Roche NimbleGen Arrays Help Unveil the Secrets of Insidious Potato Blight
9 Nov 2009A large international team of researchers recently published the 240-megabase DNA sequence of Phytophthora infestans, a robust parasitic water mold responsible for the Irish potato famine of the 1840s, in Nature (1). Breeders have not been able to produce potato cultivars that remain resistant to this insidious blight, aptly named as the plant (phyto) destroyer (phthora).
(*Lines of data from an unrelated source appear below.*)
(** Removing an opaque listener, for any event type, keeps the proxy live. *)
Lemma removeListener_keeps_live fuel st E f :
  live st → ∃ st', removeListener (S (S fuel)) E (VFunction f) st = Ok tt st' ∧ live st'.
Proof.
  intros Hlive. pose proof Hlive as (Hs & Hn & Hr).
  destruct (EventEmitter.remove_last (VFunction f) (listeners st E)) as [ls'|] eqn:Hrm.
  - eexists. split; [by apply removeListener_sane|].
    apply (live_events (with_listeners E ls' st)); [done|].
    pose proof (remove_last_handlers f _ _ Hrm) as Hlen.
    split.
    { apply sane_with; [done|]. eapply forallb_remove_last; [|done]. by apply sane_allowed. }
    by rewrite !handlers_with.
  - exists st. split; [by apply removeListener_absent|done].
Qed.

End Liveness.

(** ** Completion callbacks *)

Section Completions.

Lemma subscribeCb_success fuel st E error token :
  truthy error = false →
  call (S fuel) (VSubscribeCb E) [error; token] st =
  Ok VUndefined (set_tokens (<[E := token]> (tokens st)) st).
Proof.
  intros He. rewrite call_S. unfold subscribeCb. cbn [arg nth]. by rewrite He.
Qed.

Lemma unsubscribeCb_success fuel st E error rest :
  truthy error = false →
  call (S fuel) (VUnsubscribeCb E) (error :: rest) st =
  Ok VUndefined (set_tokens (delete E (tokens st)) st).
Proof.
  intros He. rewrite call_S. unfold unsubscribeCb. cbn [arg nth]. by rewrite He.
Qed.

(** [self.emit('error', error)] on a well-formed proxy: the ledger and the
    listener table are as before, whether somebody listens or not. *)
Lemma emit_error_sane fuel st error :
  sane st →
  let run := let* r := EventEmitter.emit (call (S fuel)) "error" [error] in ret (VBool r) in
  ∃ st', final (run st) = Some st'
    ∧ (listeners st "error" ≠ [] → run st = Ok (VBool true) st')
    ∧ (listeners st "error" = [] → ∃ e, run st = Throw e st')
    ∧ tokens st' = tokens st ∧ _events st' = _events st ∧ own st' = own st
    ∧ log st' = log st ++ Emit "error" [error]
                  :: map (fun l => Call l [error]) (listeners st "error").
Proof.
  intros Hs run. destruct (listeners st "error") as [|l ls] eqn:Hls.
  - assert (Hrun : ∃ e, run st = Throw e (record (Emit "error" [error]) st)).
    { unfold run, bind. rewrite emit_error_unheard by done. by eexists. }
    destruct Hrun as [e Hrun]. rewrite Hrun. eexists. split; [done|].
    split; [done|]. split; [intros _; by eexists|]. done.
  - assert (Hrun : run st = Ok (VBool true)
               (grow (deliver st "error" [error]).1 (deliver st "error" [error]).2 st)).
    { unfold run, bind. rewrite emit_deliver; [|by apply sane_opaque|by rewrite Hls].
      by rewrite Hls. }
    rewrite Hrun. eexists. split; [done|]. split; [done|]. split; [done|].
    unfold deliver. rewrite Hls. done.
Qed.

Lemma releaseCb_failure fuel st error rest :
  truthy error = true →
  call (S fuel) VReleaseCb (error :: rest) st =
  Ok VUndefined (record (ConsoleError error) st).
Proof.
  intros He. rewrite call_S. unfold releaseCb. cbn [arg nth]. by rewrite He.
Qed.

End Completions.

(** ** A concrete proxy *)

Lemma example_proxy_live : live example_proxy.
Proof.
  split; [split|split]; try by vm_compute.
  apply (bool_decide_unpack _). by vm_compute.
Qed.

Lemma example_subscribed_live : live example_subscribed.
Proof.
  split; [split|split]; try by vm_compute.
  apply (bool_decide_unpack _). by vm_compute.
Qed.

Lemma Error_ordinary : "Error" ∉ object_prototype_names.
Proof. by_decide. Qed.

(** ** The claims *)




Section Invoke.

Lemma function_truthy v : is_function v = true → truthy v = true.
Proof. by destruct v. Qed.

Lemma invoke_sane fuel st method params callback :
  sane st → is_function params = false →
  invoke (S fuel) method params callback st =
  Ok tt (grow (deliver st "_rpc" (invoke_args method params callback)).1
              (deliver st "_rpc" (invoke_args method params callback)).2 st).
Proof.
  intros Hs Hp. unfold invoke. rewrite Hp. unfold bind at 1. unfold ret at 1.
  unfold bind. unfold emit.
  rewrite emit_deliver; [done|by apply sane_rpc|done].
Qed.

Lemma invoke_shift fuel st method params :
  is_function params = true →
  invoke fuel method params VUndefined st = invoke fuel method VNull params st.
Proof. intros Hp. unfold invoke. by rewrite Hp. Qed.

Lemma flat_map_nil {A B} (ls : list A) : flat_map (fun _ => @nil B) ls = [].
Proof. by induction ls. Qed.

Lemma invokeCb_failure fuel st cb error result :
  truthy error = true →
  call (S (S fuel)) (VInvokeCb (VFunction cb)) [error; result] st =
  Ok VUndefined (grow [Call (VFunction cb) [error]] (callbacks [error]) st).
Proof.
  intros He. rewrite call_S. unfold invokeCb. cbn [arg nth]. by rewrite He.
Qed.

Lemma invokeCb_success fuel st cb error fields v :
  truthy error = false → assoc "value" fields = Some v →
  call (S (S fuel)) (VInvokeCb (VFunction cb)) [error; VObject fields] st =
  Ok VUndefined (grow [Call (VFunction cb) [VNull; v]] (callbacks [VNull; v]) st).
Proof.
  intros He Hv. rewrite call_S. unfold invokeCb. cbn [arg nth]. rewrite He.
  unfold bind, get_member, ret. by rewrite Hv.
Qed.

End Invoke.

(** C3: when a subscribe or an unsubscribe request completes with an error,
    the proxy emits 'error' with that error (each 'error' listener is called
    with it; with nobody listening the emitter throws), and the ledger is
    exactly as before: the failed subscribe adds no entry and the failed
    unsubscribe keeps the entry it had. *)
Theorem C3_rpc_failure (fuel : nat) (st : state) (E : string) (error token : value) :
  sane st → truthy error = true →
  (∃ st', final (call (S (S fuel)) (VSubscribeCb E) [error; token] st) = Some st'
     ∧ log st' = log st ++ Emit "error" [error]
                   :: map (fun l => Call l [error]) (listeners st "error")
     ∧ tokens st' = tokens st)
  ∧ (∃ st', final (call (S (S fuel)) (VUnsubscribeCb E) [error] st) = Some st'
     ∧ log st' = log st ++ Emit "error" [error]
                   :: map (fun l => Call l [error]) (listeners st "error")
     ∧ tokens st' = tokens st).
Proof.
  intros Hs He.
  destruct (emit_error_sane fuel st error Hs) as (st' & Hfin & _ & _ & Htok & _ & _ & Hlog).
  split; exists st'; rewrite call_S.
  - unfold subscribeCb. cbn [arg nth]. by rewrite He.
  - unfold unsubscribeCb. cbn [arg nth]. by rewrite He.
Qed.

Lemma C3_rpc_failure_witness :
  sane example_subscribed ∧ truthy (VError "Error" "timeout") = true ∧
  ((∃ st', final (call 2 (VSubscribeCb "Error")
                    [VError "Error" "timeout"; VUndefined] example_subscribed) = Some st'
     ∧ log st' = log example_subscribed ++ Emit "error" [VError "Error" "timeout"]
                   :: map (fun l => Call l [VError "Error" "timeout"])
                        (listeners example_subscribed "error")
     ∧ tokens st' = tokens example_subscribed)
  ∧ (∃ st', final (call 2 (VUnsubscribeCb "Error")
                    [VError "Error" "timeout"] example_subscribed) = Some st'
     ∧ log st' = log example_subscribed ++ Emit "error" [VError "Error" "timeout"]
                   :: map (fun l => Call l [VError "Error" "timeout"])
                        (listeners example_subscribed "error")
     ∧ tokens st' = tokens example_subscribed)).
Proof.
  split; [exact (live_sane _ example_subscribed_live)|]. split; [reflexivity|].
  apply (C3_rpc_failure 0 example_subscribed "Error" (VError "Error" "timeout") VUndefined).
  - exact (live_sane _ example_subscribed_live).
  - reflexivity.
Defined.

(** C6: when the release request completes with an error, the error is
    written to the console and nothing else happens: the call returns
    normally, the log gains that one entry (no 'error' and no 'release'
    emission), and listeners, ledger and attributes are as before. *)
Theorem C6_release_failure (fuel : nat) (st : state) (error : value) :
  truthy error = true →
  ∃ st', call (S fuel) VReleaseCb [error] st = Ok VUndefined st'
    ∧ log st' = log st ++ [ConsoleError error]
    ∧ unchanged st st' ∧ pending st' = pending st.
Proof.
  intros He. exists (record (ConsoleError error) st).
  split; [by apply releaseCb_failure|]. done.
Qed.

Lemma C6_release_failure_witness :
  truthy (VError "Error" "gone") = true ∧
  ∃ st', call 1 VReleaseCb [VError "Error" "gone"] example_subscribed = Ok VUndefined st'
    ∧ log st' = log example_subscribed ++ [ConsoleError (VError "Error" "gone")]
    ∧ unchanged example_subscribed st' ∧ pending st' = pending example_subscribed.
Proof.
  split; [reflexivity|].
  apply (C6_release_failure 0 example_subscribed (VError "Error" "gone")). reflexivity.
Defined.

(** C7: [invoke(m, f, g)] with two functions throws a SyntaxError at once:
    the state, and so the log, is as before the call, no '_rpc' emission
    has happened. *)
Theorem C7_invoke_misordered (fuel : nat) (st : state) (m f g : value) :
  is_function f = true → is_function g = true →
  invoke fuel m f g st =
  Throw (SyntaxError "Nothing can be defined after the callback") st.
Proof.
  intros Hf Hg. unfold invoke. rewrite Hf, (function_truthy g Hg). reflexivity.
Qed.

Lemma C7_invoke_misordered_witness :
  is_function (VFunction 5) = true ∧ is_function (VFunction 6) = true ∧
  invoke 2 (VStr "foo") (VFunction 5) (VFunction 6) example_proxy =
  Throw (SyntaxError "Nothing can be defined after the callback") example_proxy.
Proof.
  split; [reflexivity|]. split; [reflexivity|].
  apply (C7_invoke_misordered 2 example_proxy (VStr "foo") (VFunction 5) (VFunction 6));
    reflexivity.
Defined.

(** C4: [invoke(m, p, cb)] with a params object [p] emits one '_rpc' request
    of kind 'invoke' with payload [{operation: m, operationParams: p}];
    [invoke(m, cb)] emits the payload [{operation: m}], without an
    [operationParams] key; when the request completes without error and
    with a raw result whose [value] is [v], [cb] is called with [(null, v)];
    when it completes with an error, [cb] is called with that error alone.
    None of these steps changes the attributes, the listeners or the ledger
    of the proxy. *)
Theorem C4_invoke (fuel : nat) (st : state) (m : string)
    (fields : list (string * value)) (cb : nat) :
  sane st →
  (∃ st', invoke (S (S fuel)) (VStr m) (VObject fields) (VFunction cb) st = Ok tt st'
     ∧ rpc_emissions (log st') =
       rpc_emissions (log st) ++
       [Emit "_rpc" [VStr "invoke";
                     VObject [("operation", VStr m); ("operationParams", VObject fields)];
                     VInvokeCb (VFunction cb)]]
     ∧ unchanged st st')
  ∧ (∃ st', invoke (S (S fuel)) (VStr m) (VFunction cb) VUndefined st = Ok tt st'
     ∧ rpc_emissions (log st') =
       rpc_emissions (log st) ++
       [Emit "_rpc" [VStr "invoke"; VObject [("operation", VStr m)];
                     VInvokeCb (VFunction cb)]]
     ∧ unchanged st st')
  ∧ (∀ error raw v, truthy error = false → assoc "value" raw = Some v →
     ∃ st', call (S (S fuel)) (VInvokeCb (VFunction cb)) [error; VObject raw] st
            = Ok VUndefined st'
       ∧ log st' = log st ++ [Call (VFunction cb) [VNull; v]]
       ∧ unchanged st st')
  ∧ (∀ error result, truthy error = true →
     ∃ st', call (S (S fuel)) (VInvokeCb (VFunction cb)) [error; result] st
            = Ok VUndefined st'
       ∧ log st' = log st ++ [Call (VFunction cb) [error]]
       ∧ unchanged st st').
Proof.
  intros Hs. repeat split.
  - eexists. split; [by apply invoke_sane|]. split; [|done].
    cbn [log grow]. by rewrite rpc_app, rpc_deliver.
  - eexists. split; [rewrite invoke_shift by done; by apply invoke_sane|].
    split; [|done]. cbn [log grow]. by rewrite rpc_app, rpc_deliver.
  - intros error raw v He Hv. eexists. split; [by apply invokeCb_success|]. done.
  - intros error result He. eexists. split; [by apply invokeCb_failure|]. done.
Qed.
This fungal-like pathogen is an oomycete, an eukaryote related to algae and diatoms that is transferred by wind-borne spores that spread rapidly and germinate on wet leaves, killing entire fields of potatoes, tomatoes, and other plants within a few weeks. Conservative estimates of potato crop losses attributed to late blight are about 16% (US$ 7.7 billion) of the global potato crop (US$ 47.2 billion) each year (2). The sequencing of this mold and subsequent genomic analyses will now help reveal details of its biologic and pathogenic processes, allowing more rapid development of reliable, environmentally benign, and economically feasible management tactics as well as insight into new breeding strategies.
Yearly potato production (300 Mt) substantially contributes to worldwide food security, surpassed only by wheat (630 Mt) and rice (608 Mt)(2). While it is important to identify the problem genes responsible for infection, it is equally important to identify the genes that develop resistance.
Brian J. Haas, a primary contributor from the Broad Institute of MIT and Harvard, noted that “NimbleGen services generated the data that made it possible for us to identify key genes in pathogenesis, as described in our recent Nature publication on the potato blight genome. In particular we identified a large number of so-called effector genes that are critical to pathogenesis that had been previously unknown and are extremely challenging to predict because of their small size and unusual structure.”
Senior author Chad Nusbaum, co-director of the Broad Institute’s Genome Sequencing and Analysis Program, added that “NimbleGen services generated data that made it possible for us to identify these genes in a timely and cost-competitive manner.”
The authors capitalized on Roche NimbleGen’s flexible array design capability to use the data from the newly sequenced genome to build a custom gene expression microarray, which helped measure gene level changes between the vegetative stage and infection stage. Nearly 3% of approximately 18,000 genes analyzed on the NimbleGen Gene Expression microarray are induced at least twofold during infection. Some of the induced genes belong to gene families with functions previously known to be involved in infection, such as RXLR genes, which may maintain virulence by suppressing host cell death. Understanding the P. infestans genes responsible for potato blight, and having unraveled its genetic code, will lead to methods for controlling the infection to improve food production and reduce the impact on worldwide crop losses.